B-cell hepatosplenic lymphoma presenting in adult patient after spontaneous splenic rupture followed by severe persistent hypoglycaemia: type B lactic acidosis and acute liver failure
  1. Mette Moen1,
  2. Stephen Hamilton-Dutoit2,
  3. Torben Steiniche2,3 and
  4. Martin Faurholdt Gude4
  1. 1Department of Anaesthesiology, Regional Hospital Horsens, Horsens, Denmark
  2. 2Department of Pathology, Aarhus University Hospital, Aarhus N, Denmark
  3. 3Department of Clinical Medicine, Aarhus University, Aarhus N, Denmark
  4. 4Prehospital Emergency Medical Services, Research and Development, Central Denmark Region, Aarhus N, Denmark
  1. Correspondence to Dr Martin Faurholdt Gude; gude{at}dadlnet.dk

Abstract

A patient was admitted to hospital with splenic rupture, four 4 days after colonoscopy was performed following one month’s intermittent and aggravating abdominal pain. During recovery from splenectomy, the patient developed sudden tachycardic and tachypnoea. A blood sample revealed a very low blood glucose, high lactate and acidaemia.

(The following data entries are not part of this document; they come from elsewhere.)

Lemma history_key_lt r1 r2 :
  history_in_range r1 -> history_in_range r2 -> hk_code r1 = hk_code r2 -> hk_hash r1 = hk_hash r2 ->
  hist_before r1 r2 -> bytes_lt (history_key_bytes r1) (history_key_bytes r2).
Proof.
  intros H1 H2 Hc Hh Hb. unfold bytes_lt, history_key_bytes. cbn [bcmp]. rewrite Hc, Z.compare_refl, Hh.
  rewrite bcmp_app, fixint_big_app by range.
  destruct Hb as [Hb|[-> [Hb|[-> Hb]]]]; [by rewrite (proj2 (Z.compare_lt_iff _ _))|..];
    rewrite Z.compare_refl, fixint_big_app by range;
    [by rewrite (proj2 (Z.compare_lt_iff _ _))|].
  rewrite Z.compare_refl. destruct (info_bytes_tag (txinfo r1)) as [a ->], (info_bytes_tag (txinfo r2)) as [b ->].
  rewrite fixint_big_app; [by rewrite (proj2 (Z.compare_lt_iff _ _))|..];
    destruct (txinfo r1), (txinfo r2); cbn in *; lia.
Qed.

Lemma prefix_height_le r h :
  history_in_range r -> is_u32 h ->
  bytes_le (prefix_height (hk_code r) (hk_hash r) h) (history_key_bytes r) <->
  (h <= confirmed_height r)%Z.
Proof.
  intros Hr Hh. unfold bytes_le, prefix_height, history_key_bytes. cbn [bcmp].
  rewrite Z.compare_refl, bcmp_app. rewrite <- (app_nil_r (fixint Big 4 h)), fixint_big_app by range.
  destruct (Z.compare_spec h (confirmed_height r)); split; intros; try lia; try done.
  by destruct (_ ++ _).
Qed.

Lemma prefix_height_end_le r h :
  history_in_range r -> is_u32 h ->
  bytes_le (history_key_bytes r) (prefix_height_end (hk_code r) (hk_hash r) h) <->
  (confirmed_height r < h \/ confirmed_height r = h /\ hk_tx_position r < u16_mod - 1)%Z.
Proof.
  intros Hr Hh. unfold bytes_le, prefix_height_end, history_key_bytes. cbn [bcmp].
  rewrite Z.compare_refl, bcmp_app, fixint_big_app by range.
  destruct (Z.compare_spec (confirmed_height r) h); try (split; intros; first [done|lia]).
  rewrite <- (app_nil_r (fixint Big 2 (u16_mod - 1))), fixint_big_app by range.
  destruct (Z.compare_spec (hk_tx_position r) (u16_mod - 1)); split; intros; try lia; try done.
  destruct (info_bytes_tag (txinfo r)) as [a Ha]. rewrite Ha in *.
  destruct (fixint Big 4 (hist_tag (txinfo r)) ++ a) eqn:E; [|done].
  apply (f_equal length) in E. rewrite length_app, fixint_length in E. cbn in E. lia.
Qed.

Lemma prefix_end_le r :
  history_in_range r ->
  bytes_le (history_key_bytes r) (prefix_end (hk_code r) (hk_hash r)) <->
  (confirmed_height r < u32_mod - 1)%Z.
Proof.
  intros Hr. unfold bytes_le, prefix_end, history_key_bytes. cbn [bcmp].
  rewrite Z.compare_refl, bcmp_app, <- (app_nil_r (fixint Big 4 (u32_mod - 1))), fixint_big_app by range.
  destruct (Z.compare_spec (confirmed_height r) (u32_mod - 1)); split; intros; try lia; try done.
  destruct (fixint Big 2 (hk_tx_position r) ++ info_bytes (txinfo r)) eqn:E; [|done].
  apply (f_equal length) in E. rewrite length_app, fixint_length in E. cbn in E. lia.
Qed.
Lemma matched_app m m' m'' o1 o2 :
  matched m m' o1 -> matched m' m'' o2 -> matched m m'' (o1 ++ o2).
Proof.
  intros [F1 N1 L1] [F2 N2 L2].
  assert (forall be, be ∈ o2 -> (be_hash be ∉ (be_hash <$> o1)) /\ m !! be_hash be = Some (be_entry be)) as H2.
  { intros be Hbe. apply F2 in Hbe as [Hbe _]. rewrite L1 in Hbe. by case_decide. }
  split.
  - intros be [Hbe|Hbe]%elem_of_app; [by apply F1|]. split; [by apply H2|by apply F2].
  - rewrite fmap_app. apply NoDup_app. split; [done|]. split; [|done].
    intros h Hh (be & -> & Hbe)%list_elem_of_fmap. by apply (H2 be Hbe).
  - intros h. rewrite L2, L1, fmap_app. repeat case_decide; set_solver.
Qed.

Lemma match_entries_matched m bs :
  entries_keyed m ->
  let '(m', out) := match_entries m bs in
  matched m m' out /\ entries_keyed m' /\ Forall (sizes_from bs) out /\
  forall b sz, (b, sz) ∈ bs -> m' !! block_hash (block_header b) = None.
Proof.
  revert m. induction bs as [|[b sz] bs IH]; intros m Hk; cbn.
  { split; [|split; [done|split; [constructor|set_solver]]]. split; cbn; [set_solver|constructor|].
    intros h. by rewrite decide_False by set_solver. }
  destruct (m !! block_hash (block_header b)) as [e|] eqn:E.
  - specialize (IH (delete (block_hash (block_header b)) m)).
    destruct (match_entries _ bs) as [m' out]. destruct IH as (Hm & Hk' & Hs & Hl).
    { intros h e'. rewrite lookup_delete_Some. intros [_ ?]. by apply Hk. }
    assert (matched m (delete (block_hash (block_header b)) m) [mkBlockEntry b e sz]) as H1.
    { assert (be_hash (mkBlockEntry b e sz) = block_hash (block_header b)) as Hb by (by apply Hk).
      split; [|apply NoDup_singleton|].
      - intros be ->%list_elem_of_singleton. rewrite Hb. done.
      - intros h. cbn -[be_hash]. rewrite Hb. case_decide as Hd.
        + apply list_elem_of_singleton in Hd as ->. apply lookup_delete_eq.
        + apply lookup_delete_ne. set_solver. }
    split; [by apply (matched_app _ _ _ [_] out H1)|]. split; [done|]. split.
    { constructor; [by left|]. eapply Forall_impl; [done|]. intros be Hbe. by right. }
    intros b' sz' [[= -> ->]|Hin]%elem_of_cons; [|by eapply Hl].
    rewrite (ma_left _ _ _ Hm). case_decide; [done|]. apply lookup_delete_eq.
  - specialize (IH m Hk). destruct (match_entries m bs) as [m' out].
    destruct IH as (Hm & Hk' & Hs & Hl). split; [done|]. split; [done|]. split.
    { eapply Forall_impl; [done|]. intros be Hbe. by right. }
    intros b' sz' [[= -> ->]|Hin]%elem_of_cons; [|by eapply Hl].
    rewrite (ma_left _ _ _ Hm). by case_decide.
Qed.
(* ===== verification/IndexerSync.v ===== *)
(** * The indexer keeps the databases in step with the best chain

    [synced] is the contract of the store: the transaction store and the history
    store, its address-search rows apart, hold exactly the rows of the blocks of the best
    chain.  The theorems show what adding, indexing and rolling back batches of blocks do
    to it and to the address-search rows, that [update] moves the store from the old best
    chain to the new one but for the blocks found indexed at start-up, and that such
    blocks, rolled back and returned to, are left without history. *)

From S2P Require Import Prelude RocksDB DB Bitcoin HeaderList Rows Fetch Indexer.

(** ** Databases that hold a set of rows *)

Section holds.
Context {D : Type} {RDB : RocksDB D} {RDBL : RocksDBLaws D}.

(** For the keys in [P], the database holds the rows [R] and nothing else. *)
Definition db_holds (P : Bytes -> Prop) (db : D) (R : DBRow -> Prop) : Prop :=
  forall k v, P k -> rdb_get db k = Some v <-> R (mkDBRow k v).

Definition functional (R : DBRow -> Prop) : Prop :=
  forall r r', R r -> R r' -> dbr_key r = dbr_key r' -> r = r'.

#[export] Instance db_holds_proper P db :
  Proper (pointwise_relation DBRow iff ==> iff) (db_holds P db).
Proof. intros R R' HR. unfold db_holds. by setoid_rewrite HR. Qed.

Lemma db_holds_write P db R rows :
  db_holds P db R -> functional (fun r => R r \/ r ∈ rows) ->
  db_holds P (db_write db rows) (fun r => R r \/ r ∈ rows).
Proof.
  intros Hh Hf k v HP. destruct (decide (k ∈ map dbr_key rows)) as [Hk|Hk].
  - apply elem_of_map in Hk as (r & -> & Hr).
    rewrite get_db_write_in; [|exact (fun x y Hx Hy => Hf x y (or_intror Hx) (or_intror Hy))|done]. split.
    + intros [= <-]. right. destruct r; exact Hr.
    + intros Hv. assert (mkDBRow (dbr_key r) v = r) as Hr'.
      { apply Hf; [done|by right|done]. }
      apply (f_equal dbr_value) in Hr'. cbn in Hr'. congruence.
  - rewrite get_db_write_other.
    + rewrite (Hh k v HP). split; [by left|]. intros [|Hr]; [done|].
      exfalso. apply Hk, elem_of_map. by exists (mkDBRow k v).
    + intros r Hr <-. apply Hk, elem_of_map. by exists r.
Qed.

Lemma db_holds_delete (P : Bytes -> Prop) db R rows :
  db_holds P db (fun r => R r \/ r ∈ rows) ->
  (forall r r', P (dbr_key r) -> R r -> r' ∈ rows -> dbr_key r <> dbr_key r') ->
  db_holds P (db_delete db (map dbr_key rows)) R.
Proof.
  intros Hh Hd k v HP. rewrite get_db_delete. case_decide as Hk.
  - apply elem_of_map in Hk as (r & -> & Hr). split; [done|]. intros HR.
    exfalso. by apply (Hd (mkDBRow (dbr_key r) v) r).
  - rewrite (Hh k v HP). split; [|by left]. intros [|Hr]; [done|].
    exfalso. apply Hk, elem_of_map. by exists (mkDBRow k v).
Qed.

The patient required high-dose continuous intravenous glucose, while the lactate remained elevated. Decreasing consciousness with signs of acute liver failure necessitated transfer to an advanced intensive care unit. The patient’s clinical status rapidly deteriorated despite therapeutic intervention. The patient died of multiorgan failure eleven days post-splenectomy. Based on the pathology of the spleen and a post-mortem liver specimen, the patient was diagnosed with a primary extra-nodal B-cell hepatosplenic lymphoma (BCHSL) – an extremely rare form of non-Hodgkin lymphomanon.

Splenic rupture followed by lactic acidosis and hypoglycaemia should lead to suspicion of a cancer-mediated Warburg effect, and prompt urgent chemotherapy.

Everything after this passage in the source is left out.